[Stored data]
Content starts

(** * Token lifecycle and authorization core of the authentication server

    A shallow embedding of [src/services/token.service.ts],
    [src/services/auth.service.ts], [src/middleware/auth.middleware.ts] and
    [src/middleware/permission.middleware.ts], with the error classes of
    [src/utils/errors.ts].

    Asynchronous TypeScript functions are embedded as finite programs over
    three effects (reading the clock, writing to the error log, one Prisma
    call); every [await prisma...] of the source is one effect node.  A
    sequential interpreter runs a program to completion against a world made
    of the clock, the database, the log and a schedule of store faults; a
    second interpreter resumes a program up to its next Prisma call, which is
    used to interleave two requests. *)

From Stdlib Require Import ZArith List String Ascii Bool Permutation Lia.
Import ListNotations.
Open Scope string_scope.
Open Scope list_scope.
Open Scope Z_scope.

(* ------------------------------------------------------------------ *)
(** ** Errors ([src/utils/errors.ts] and the libraries' error classes) *)

(** The classes of the values the code throws.  [JsonWebTokenError],
    [TokenExpiredError] and [NotBeforeError] are the three classes exported
    by [jsonwebtoken]; the Prisma classes stand for the client's errors. *)
Inductive ErrorClass :=
| JsError
| AppError
| ValidationError
| AuthenticationError
| AuthorizationError
| NotFoundError
| ConflictError
| JsonWebTokenError
| TokenExpiredError
| NotBeforeError
| TypeError
| PrismaClientKnownRequestError
| PrismaClientValidationError
| PrismaClientInitializationError.

Definition ErrorClass_eqb (a b : ErrorClass) : bool :=
  match a, b with
  | JsError, JsError | AppError, AppError | ValidationError, ValidationError
  | AuthenticationError, AuthenticationError
  | AuthorizationError, AuthorizationError
  | NotFoundError, NotFoundError | ConflictError, ConflictError
  | JsonWebTokenError, JsonWebTokenError
  | TokenExpiredError, TokenExpiredError
  | NotBeforeError, NotBeforeError | TypeError, TypeError
  | PrismaClientKnownRequestError, PrismaClientKnownRequestError
  | PrismaClientValidationError, PrismaClientValidationError
  | PrismaClientInitializationError, PrismaClientInitializationError => true
  | _, _ => false
  end.

(** The prototype chain.  Every [AppError] subclass of [errors.ts] extends
    [AppError]; in [jsonwebtoken], [TokenExpiredError] and [NotBeforeError]
    are created with [Object.create(JsonWebTokenError.prototype)]. *)
Definition superclass (c : ErrorClass) : option ErrorClass :=
  match c with
  | JsError => None
  | AppError => Some JsError
  | ValidationError | AuthenticationError | AuthorizationError
  | NotFoundError | ConflictError => Some AppError
  | JsonWebTokenError => Some JsError
  | TokenExpiredError | NotBeforeError => Some JsonWebTokenError
  | TypeError => Some JsError
  | PrismaClientKnownRequestError | PrismaClientValidationError
  | PrismaClientInitializationError => Some JsError
  end.

Record Exn := mkExn { cls : ErrorClass; message : string }.

Fixpoint inherits (fuel : nat) (c target : ErrorClass) : bool :=
  ErrorClass_eqb c target ||
  match fuel with
  | O => false
  | S n => match superclass c with
           | Some p => inherits n p target
           | None => false
           end
  end.

(** [error instanceof C]: walk the prototype chain (its depth is at most 3). *)
Definition instanceof (e : Exn) (c : ErrorClass) : bool := inherits 3 (cls e) c.

(** [statusCode] as the constructors of [errors.ts] fix it. *)
Definition statusCode (e : Exn) : option Z :=
  match cls e with
  | ValidationError => Some 400
  | AuthenticationError => Some 401
  | AuthorizationError => Some 403
  | NotFoundError => Some 404
  | ConflictError => Some 409
  | _ => None
  end.

Definition newAuthenticationError (msg : string) : Exn := mkExn AuthenticationError msg.
Definition newAuthorizationError (msg : string) : Exn := mkExn AuthorizationError msg.
Definition newNotFoundError (msg : string) : Exn := mkExn NotFoundError msg.

(** The failure kinds of the specification's taxonomy.  The code has one
    class, [AuthenticationError], for all of them and tells them apart by the
    message only; [kindOf] reads the kind off the message the source attaches. *)
Inductive ErrorKind :=
| InvalidCredentials
| AccountDisabled
| EmailNotVerified
| InvalidToken
| ExpiredToken
| OtherFailure.

Definition kindOfMessage (m : string) : ErrorKind :=
  if (m =? "Invalid email or password")%string then InvalidCredentials
  else if (m =? "Your account has been disabled")%string then AccountDisabled
  else if (m =? "User account is disabled")%string then AccountDisabled
  else if (m =? "Please verify your email address before signing in")%string
       then EmailNotVerified
  else if (m =? "Invalid access token")%string then InvalidToken
  else if (m =? "Invalid refresh token")%string then InvalidToken
  else if (m =? "Invalid token type")%string then InvalidToken
  else if (m =? "Refresh token is invalid or revoked")%string then InvalidToken
  else if (m =? "Token is invalid")%string then InvalidToken
  else if (m =? "Access token expired")%string then ExpiredToken
  else if (m =? "Refresh token expired")%string then ExpiredToken
  else OtherFailure.

Definition kindOf (e : Exn) : ErrorKind :=
  match cls e with
  | AuthenticationError => kindOfMessage (message e)
  | _ => OtherFailure
  end.

Inductive Res (A : Type) : Type :=
| Ok (a : A)
| Err (e : Exn).
Arguments Ok {A} a.
Arguments Err {A} e.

Content ends

ACTION ITEM - Each line of the data that holds "OtherFailure" should be copied.

RESPONSE AREA -
| OtherFailure.
  else OtherFailure.
  | _ => OtherFailure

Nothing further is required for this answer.